Posted: Jan 14, 2020 10:10 PM
Updated: Jan 14, 2020 10:10 PM

Welcome to CNN's fact check coverage of the last Democratic presidential debate before the voting begins with the Iowa caucuses on February 3. We will post fact checks as we complete them.

The debate was hosted by CNN and the Des Moines Register at Drake University in Des Moines, Iowa. It included six candidates who met the party's qualification criteria, the smallest number to date.

The candidates were former Vice President Joe Biden; Vermont Sen. Bernie Sanders; Massachusetts Sen. Elizabeth Warren; former South Bend, Indiana, Mayor Pete Buttigieg; Minnesota Sen.

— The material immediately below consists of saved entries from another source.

Lemma read_loop_stream fd fuel : forall w f rx fin,
  files w !! fd = Some f ->
  kind f = KStream rx fin ->
  (length rx < fuel)%nat ->
  exists w',
    read_loop fuel fd w = loop_result (stream_end f fin) w' /\
    trace w' = trace w ++ flat_map (chunk_effects (boot w) fd) (chunks rx)
                       ++ last_read fd (stream_end f fin) /\
    files w' = <[fd := with_kind f (KStream [] fin)]> (files w) /\
    boot w' = boot w.
Proof.
  induction fuel as [|fuel IH]; intros w f rx fin Hf Hk Hfuel; [lia|].
  destruct rx as [|b rx].
  - assert (<[fd := with_kind f (KStream [] fin)]> (files w) = files w) as Hid.
    { apply insert_id. by rewrite <- Hk, with_kind_id. }
    rewrite Hid, chunks_nil. cbn [flat_map app]. unfold stream_end.
    destruct fin as [| |e].
    + destruct (is_nonblocking f) eqn:Hnb.
      * eexists. rewrite (read_loop_eagain _ _ _ _ Hf Hk Hnb). by finish.
      * eexists. enter_read Hf. rewrite Hk, Hnb. run. by finish.
    + eexists. enter_read Hf. rewrite Hk. run. change (0 =? -1) with false.
      change (0 =? 0) with true. run. by finish.
    + destruct (Z.eqb_spec e EAGAIN) as [E|E].
      * eexists. enter_read Hf. rewrite Hk. run.
        change (-1 =? -1) with true. run. cbn [errno with_errno logged].
        rewrite (proj2 (Z.eqb_eq e EAGAIN) E). cbn [negb]. run. by finish.
      * eexists. enter_read Hf. rewrite Hk. run.
        change (-1 =? -1) with true. run. cbn [errno with_errno logged].
        rewrite (proj2 (Z.eqb_neq e EAGAIN) E). cbn [negb]. run.
        rewrite !logged_logged. by finish.
  - rewrite (read_loop_data _ _ _ _ _ _ Hf Hk) by done.
    set (f1 := with_kind f (KStream (drop BUF_SIZE (b :: rx)) fin)).
    set (w1 := logged _ _).
    destruct (IH w1 f1 (drop BUF_SIZE (b :: rx)) fin) as (w' & Hr & Ht & Hfs & Hb).
    { subst w1. cbn [files logged with_files]. apply lookup_insert_eq. }
    { reflexivity. }
    { rewrite length_drop. cbn [length] in *. unfold BUF_SIZE. lia. }
    exists w'. split; [exact Hr|]. split; [|split].
    + rewrite Ht. subst w1. cbn [trace logged with_files].
      rewrite (chunks_cons (b :: rx)) by done. cbn [flat_map].
      by rewrite <- !app_assoc.
    + rewrite Hfs. subst w1 f1. cbn [files logged with_files].
      unfold with_kind. cbn [flags]. by rewrite insert_insert_eq.
    + by rewrite Hb.
Qed.

(** What a pass of [read_input_data] over a connected socket does, in full:
    the chunks read, the way it ends, and the descriptor table it leaves. *)
Lemma read_pass_stream fd w f rx fin :
  files w !! fd = Some f ->
  kind f = KStream rx fin ->
  let o := stream_end f fin in
  exists w',
    read_input_data fd w = drain_result o w' /\
    trace w' = trace w ++ flat_map (chunk_effects (boot w) fd) (chunks rx)
                       ++ last_read fd o ++ closing fd o 0 /\
    files w' = (if marks_closure o then forget fd <$> delete fd (files w)
                else <[fd := with_kind f (KStream [] fin)]> (files w)) /\
    boot w' = boot w.
Proof.
  intros Hf Hk o. rewrite read_input_data_unfold. unfold read_budget. rewrite Hf, Hk.
  destruct (read_loop_stream fd (S (length rx)) w f rx fin Hf Hk (Nat.lt_succ_diag_r _))
    as (w1 & Hr & Ht & Hfs & Hb).
  fold o in Hr, Ht. unfold bind at 1. rewrite Hr.
  assert (marks_closure o = true ->
          exists w', (let* _ := print (Closed fd) in let* _ := sys_close fd in ret tt) w1
                     = Ret tt w' /\
                     trace w' = trace w1 ++ [Stdout (Closed fd); Call (c_close fd) 0] /\
                     files w' = forget fd <$> delete fd (files w) /\
                     boot w' = boot w) as Hclose.
  { intros _. eexists. run. unfold sys_close. unfold bind at 1 2, get_files.
    cbn [files logged]. rewrite Hfs, lookup_insert_eq. run.
    split; [reflexivity|]. cbn [trace files boot logged with_files].
    rewrite <- app_assoc, delete_insert_eq. done. }
  destruct o eqn:Eo; cbn [loop_result marks_closure after_read_loop drain_result last_read];
    unfold closing; cbn [marks_closure].
  - destruct (Hclose eq_refl) as (w' & Hc & Htc & Hfc & Hbc).
    exists w'. split; [exact Hc|]. split; [|done].
    rewrite Htc, Ht. by rewrite <- !app_assoc.
  - exists w1. split; [reflexivity|]. by rewrite app_nil_r.
  - destruct (Hclose eq_refl) as (w' & Hc & Htc & Hfc & Hbc).
    exists w'. split; [exact Hc|]. split; [|done].
    rewrite Htc, Ht. by rewrite <- !app_assoc.
  - exists w1. split; [reflexivity|]. split; [|done].
    rewrite Ht. cbn [last_read]. by rewrite !app_nil_r.
Qed.

Lemma read_pass_since fd w f rx fin :
  files w !! fd = Some f ->
  kind f = KStream rx fin ->
  since w (read_input_data fd w)
  = flat_map (chunk_effects (boot w) fd) (chunks rx)
    ++ last_read fd (stream_end f fin) ++ closing fd (stream_end f fin) 0.
Proof.
  intros Hf Hk. destruct (read_pass_stream fd w f rx fin Hf Hk) as (w' & Hr & Ht & _).
  apply since_app. rewrite Hr. by destruct (stream_end f fin).
Qed.

Lemma logged_texts_chunks b fd cs :
  logged_texts fd (flat_map (chunk_effects b fd) cs) = logged_text b <$> cs.
Proof.
  induction cs as [|c cs IH]; [reflexivity|].
  cbn [flat_map]. by rewrite logged_texts_app, IH, fmap_cons, logged_texts_chunk.
Qed.

Lemma logged_texts_end fd o r :
  logged_texts fd (last_read fd o ++ closing fd o r) = [].
Proof. unfold closing. by destruct o. Qed.


Lemma occurrences_overrun_chunks b fd cs :
  Forall (fun c => (0 < length c <= BUF_SIZE)%nat) cs ->
  occurrences is_overrun_store (flat_map (chunk_effects b fd) cs)
  = length (List.filter (fun c => (length c =? BUF_SIZE)%nat) cs).
Proof.
  induction 1 as [|c cs Hc _ IH]; [reflexivity|].
  cbn [flat_map List.filter]. rewrite occurrences_app, IH.
  unfold chunk_effects, overrun. cbn [occurrences is_overrun_store].
  rewrite occurrences_app. cbn [occurrences is_overrun_store].
  destruct (Nat.ltb_spec (length c) BUF_SIZE) as [Hlt|Hge].
  - replace (length c =? BUF_SIZE)%nat with false by (symmetry; apply Nat.eqb_neq; lia).
    reflexivity.
  - replace (length c =? BUF_SIZE)%nat with true by (symmetry; apply Nat.eqb_eq; lia).
    cbn [occurrences is_overrun_store].
    destruct (has_nul c); [reflexivity|].
    by rewrite occurrences_scan_loads.
Qed.

Lemma chunks_le rx : Forall (fun c => (length c <= length rx)%nat) (chunks rx).
Proof.
  induction rx as [|rx Hne IH] using chunk_ind; [constructor|].
  rewrite chunks_cons by done. constructor.
  - rewrite length_take. lia.
  - eapply Forall_impl; [exact IH|]. intros c Hc. cbn beta in Hc.
    rewrite length_drop in Hc. lia.
Qed.

Lemma occurrences_bounds_chunks b fd cs :
  Forall (fun c => (length c < BUF_SIZE)%nat) cs ->
  occurrences is_out_of_bounds (flat_map (chunk_effects b fd) cs) = 0%nat.
Proof.
  induction 1 as [|c cs Hc _ IH]; [reflexivity|].
  cbn [flat_map]. rewrite occurrences_app, IH.
  unfold chunk_effects, overrun.
  replace (length c <? BUF_SIZE)%nat with true by (symmetry; by apply Nat.ltb_lt).
  reflexivity.
Qed.

Lemma read_results_chunks b fd cs :
  read_results fd (flat_map (chunk_effects b fd) cs) = (fun c => Z.of_nat (length c)) <$> cs.
Proof.
  induction cs as [|c cs IH]; [reflexivity|].
  cbn [flat_map]. by rewrite read_results_app, IH, read_results_chunk.
Qed.


Lemma until_nul_all cs :
  Forall (fun c => has_nul c = false) cs -> until_nul <$> cs = cs.
Proof.
  induction 1 as [|c cs Hc _ IH]; [reflexivity|].
  by rewrite fmap_cons, IH, until_nul_id.
Qed.

(** ** A pass of the acceptor over a whole queue *)

Lemma watches_app fd l1 l2 : watches fd (l1 ++ l2) = watches fd l1 || watches fd l2.
Proof. unfold watches. apply existsb_app. Qed.

Lemma accept_pass_queue efd sfd lim rdy : forall cs w f g int,
  files w !! sfd = Some f ->
  kind f = KListener (to_pending <$> cs) ->
  is_nonblocking f = true ->
  files w !! efd = Some g ->
  kind g = KEpoll lim int rdy ->
  efd <> sfd ->
  NoDup (arr_fd <$> cs) ->
  (forall c, c ∈ cs ->
     files w !! Z.of_nat (arr_fd c) = None /\ watches (Z.of_nat (arr_fd c)) int = false) ->
  (length int + length cs <= lim)%nat ->
  exists w',
    accept_new_connections efd sfd w = Ret tt w' /\
    trace w' = trace w ++ flat_map (accepted_effects efd sfd 0) (to_conn <$> cs)
                       ++ [Call (c_accept sfd) (-1)] /\
    errno w' = EAGAIN /\
    files w' !! sfd = Some (with_kind f (KListener [])) /\
    files w' !! efd = Some (with_kind g (KEpoll lim (int ++ (to_watch <$> cs)) rdy)) /\
    (forall c, c ∈ cs ->
       files w' !! Z.of_nat (arr_fd c) = Some (stream_file (arr_rx c) (arr_fin c))) /\
    (forall fd, fd <> sfd -> fd <> efd -> (forall c, c ∈ cs -> fd <> Z.of_nat (arr_fd c)) ->
       files w' !! fd = files w !! fd).
Proof.
  induction cs as [|c cs IH]; intros w f g int Hf Hk Hnb Hg Hgk Hne Hnd Hfresh Hroom.
  - eexists. split; [by apply (accept_queue_empty efd sfd w f)|].
    cbn [trace errno files logged with_errno fmap list_fmap flat_map app].
    rewrite app_nil_r. repeat split; try done.
    + rewrite Hf. f_equal. destruct f as [fl k]. cbn in Hk. by subst k.
    + rewrite Hg. f_equal. destruct g as [fl k]. cbn in Hgk. by subst k.
    + intros c Hc. by apply elem_of_nil in Hc.
  - rewrite fmap_cons in Hk. rewrite (fmap_cons arr_fd) in Hnd.
    apply NoDup_cons in Hnd as [Hnotin Hnd].
    destruct (Hfresh c (list_elem_of_here _ _)) as [Hclosed Hunwatched].
    set (n := arr_fd c) in *.
    assert (Z.of_nat n <> efd) as Hne2 by (intros E; rewrite E in Hclosed; congruence).
    assert (Z.of_nat n <> sfd) as Hne3 by (intros E; rewrite E in Hclosed; congruence).
    cbn [length] in Hroom.
    destruct (accept_one efd sfd w f g n (arr_peer c) (arr_rx c) (arr_fin c)
                (to_pending <$> cs) lim int rdy Hf Hk Hg Hgk Hne Hne2 Hne3 Hunwatched
                ltac:(lia)) as (Hacc & Hn & He & Hs).
    set (w1 := logged _ _) in *.
    assert (forall fd, fd <> sfd -> fd <> efd -> fd <> Z.of_nat n ->
              files w1 !! fd = files w !! fd) as Hframe.
    { intros fd H1 H2 H3. subst w1. cbn [files logged with_files].
      unfold accepted_files. by rewrite !lookup_insert_ne. }
    assert (forall c', c' ∈ cs -> Z.of_nat (arr_fd c') <> Z.of_nat n) as Hother.
    { intros c' Hc' E. apply Hnotin. apply Nat2Z.inj in E. rewrite <- E.
      by apply list_elem_of_fmap_2. }
    assert (forall c', c' ∈ cs -> Z.of_nat (arr_fd c') <> sfd /\ Z.of_nat (arr_fd c') <> efd)
      as Hclosed'.
    { intros c' Hc'. destruct (Hfresh c' (list_elem_of_further _ _ _ Hc')) as [Hcl _].
      split; intros E; rewrite E in Hcl; congruence. }
    destruct (IH w1 (with_kind f (KListener (to_pending <$> cs)))
                (with_kind g (KEpoll lim (int ++ [(Z.of_nat n, Z.lor EPOLLIN EPOLLET)]) rdy))
                (int ++ [(Z.of_nat n, Z.lor EPOLLIN EPOLLET)]))
      as (w' & Hr & Ht & Herr & Hs' & He' & Hcs & Hfr); try done.
    { intros c' Hc'. destruct (Hfresh c' (list_elem_of_further _ _ _ Hc')) as [Hcl Hw].
      destruct (Hclosed' c' Hc'). split.
      - rewrite Hframe; auto.
      - rewrite watches_app, Hw. cbn [watches existsb fst orb].
        apply orb_false_intro; [|done]. apply Z.eqb_neq. intros E.
        by apply (Hother c' Hc'). }
    { rewrite length_app. cbn [length]. lia. }
    exists w'. split; [by rewrite Hacc|]. split.
    { rewrite Ht. subst w1. cbn [trace logged with_files fmap list_fmap flat_map].
      rewrite <- !app_assoc. reflexivity. }
    split; [done|]. split; [done|]. split.
    { rewrite He'. cbn [with_kind flags fmap list_fmap]. rewrite <- app_assoc. reflexivity. }
    split.
    + intros c' [->|Hc']%elem_of_cons.
      * rewrite Hfr; auto. intros c' Hc' E. by apply (Hother c' Hc').
      * by apply Hcs.
    + intros fd H1 H2 H3. rewrite Hfr; auto.
      * apply Hframe; auto. apply (H3 c). apply list_elem_of_here.
      * intros c' Hc'. apply H3. by apply list_elem_of_further.
Qed.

Amy Klobuchar; and businessman Tom Steyer.

Sanders on cost of NAFTA and permanent normal trade relations with China

Sanders repeated his claim that NAFTA and permanent normal trade relations with China have cost the US "some 4 million jobs."

"I am sick and tired," said Sanders as he drew a contrast with former Vice President Joe Biden, pointing to large multinational corporations that he says have reaped the benefits.

Facts First: This is likely an overestimate of the impact trade agreements can have on the country's employment.

It's difficult to measure the overall economic impact of the North American Free Trade Agreement since trade and investment trends can be affected by a number of factors, including economic growth, inflation and even a weakening dollar, according to the Congressional Research Service.

Most estimates find that NAFTA had little if any impact on national employment levels, though the effect was uneven across regions and industries.

The left-leaning Economic Policy Institute found that between 1993 and 2013, the US trade deficit with Mexico and Canada increased from $17 billion to $177.2 billion and displaced 851,700 US jobs.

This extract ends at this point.